» Task
Would you pull out every line of the material that contains the string "INFO"?

» Listed entries
(** What the loop of [StoatBot.on_ready] does to the registry and to the
    history, whatever the platform answers. *)
Lemma stoat_fetch_loop (ids : list string) (p : platform) (g : globals)
    (h : list api_event) :
  ∃ g' t,
    setup_for ids StoatBot.fetch_one p (g, h) = (Returned tt, (g', h ++ t)) ∧
    same_but_stoat_channels g g' ∧
    (∀ k ch, stoat_channels g' !! k = Some ch →
       stoat_channels g !! k = Some ch ∨
       (k ∈ ids ∧ StoatFetchChannel k (inr ch) ∈ t)) ∧
    (∀ k, is_Some (stoat_channels g !! k) → is_Some (stoat_channels g' !! k)) ∧
    (∀ k ch, StoatFetchChannel k (inr ch) ∈ t → is_Some (stoat_channels g' !! k)) ∧
    (∀ k, k ∈ ids → ∃ r, StoatFetchChannel k r ∈ t) ∧
    (∀ k r, StoatFetchChannel k r ∈ t → ∃ h', r = stoat_fetch_channel p h' k) ∧
    (∀ msg, msg ∈ api_logs ERROR t → ∃ k e, StoatFetchChannel k (inl e) ∈ t) ∧
    (length (api_logs INFO t) + length (api_logs ERROR t))%nat = length ids ∧
    api_logs WARNING t = [].
Proof.
  revert g h. induction ids as [|id ids IH]; intros g h.
  - exists g, []. rewrite app_nil_r. split; [done|]. split; [done|].
    split; [by left|]. split; [done|].
    split; [by intros ?? ?%elem_of_nil|]. split; [by intros ? ?%elem_of_nil|].
    split; [by intros ?? ?%elem_of_nil|]. split; [by intros ? ?%elem_of_nil|]. done.
  - cbn [setup_for]. step_Setup. rewrite fetch_one_run.
    destruct (stoat_fetch_channel p h id) as [e|ch] eqn:Hfetch.
    + destruct (IH g (h ++ [StoatFetchChannel id (inl e);
                            ApiLog ERROR ("Stoat: could not fetch channel " +:+ id
                                            +:+ " – " +:+ Py.exc_text e)]))
        as (g' & t & -> & Hsame & Hnew & Hold & Hok & Hall & Hplat & Herr & Hlen & Hwarn).
      exists g', ([StoatFetchChannel id (inl e);
                   ApiLog ERROR ("Stoat: could not fetch channel " +:+ id
                                   +:+ " – " +:+ Py.exc_text e)] ++ t).
      rewrite <- app_assoc. split; [done|]. split; [done|]. split; [|split; [done|]].
      { intros k ch [? | [Hk Hin]]%Hnew; [by left|]. right.
        split; [by right | by apply elem_of_app; right]. }
      split. { intros k ch [[|[|]]%list_elem_of_In | Hin]%elem_of_app; try done. eauto. }
      split. { intros k [-> | Hk]%elem_of_cons.
               - eexists. by left.
               - destruct (Hall k Hk) as [r Hr]. exists r. by apply elem_of_app; right. }
      split. { intros k r [[Heq|[|]]%list_elem_of_In | Hin]%elem_of_app; try done.
               - injection Heq as <- <-. by exists h.
               - eauto. }
      split. { intros msg _. exists id, e. by left. }
      rewrite !api_logs_app, Hwarn. cbn. repeat case_decide; try done.
      cbn. split; [lia | done].
    + destruct (IH (store_stoat_channel id ch g)
                  (h ++ [StoatFetchChannel id (inr ch);
                         ApiLog INFO ("Stoat: listening in #" +:+ sc_name ch +:+ " (id="
                                        +:+ id +:+ ")")]))
        as (g' & t & -> & Hsame & Hnew & Hold & Hok & Hall & Hplat & Herr & Hlen & Hwarn).
      exists g', ([StoatFetchChannel id (inr ch);
                   ApiLog INFO ("Stoat: listening in #" +:+ sc_name ch +:+ " (id="
                                  +:+ id +:+ ")")] ++ t).
      rewrite <- app_assoc. split; [done|]. split; [done|]. split; [|split].
      { intros k ch' [Hk | [Hk Hin]]%Hnew.
        - cbn in Hk. apply lookup_insert_Some in Hk as [[<- <-] | [_ Hk]]; [|by left].
          right. split; by left.
        - right. split; [by right | by apply elem_of_app; right]. }
      { intros k Hk. apply Hold. cbn. apply lookup_insert_is_Some'. by right. }
      split. { intros k ch' [[Heq|[|]]%list_elem_of_In | Hin]%elem_of_app; try done.
               - injection Heq as <- <-. apply Hold. cbn. rewrite lookup_insert_eq. by eexists.
               - eauto. }
      split. { intros k [-> | Hk]%elem_of_cons.
               - eexists. by left.
               - destruct (Hall k Hk) as [r Hr]. exists r. by apply elem_of_app; right. }
      split. { intros k r [[Heq|[|]]%list_elem_of_In | Hin]%elem_of_app; try done.
               - injection Heq as <- <-. by exists h.
               - eauto. }
      split. { intros msg Hmsg. rewrite api_logs_app in Hmsg. cbn in Hmsg.
               destruct (Herr msg Hmsg) as (k & e & Hin).
               exists k, e. by apply elem_of_app; right. }
      rewrite !api_logs_app, Hwarn. cbn. repeat case_decide; try done.
      cbn. split; [lia | done].
Qed.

» Your solution
    (length (api_logs INFO t) + length (api_logs ERROR t))%nat = length ids ∧
                         ApiLog INFO ("Stoat: listening in #" +:+ sc_name ch +:+ " (id="
                   ApiLog INFO ("Stoat: listening in #" +:+ sc_name ch +:+ " (id="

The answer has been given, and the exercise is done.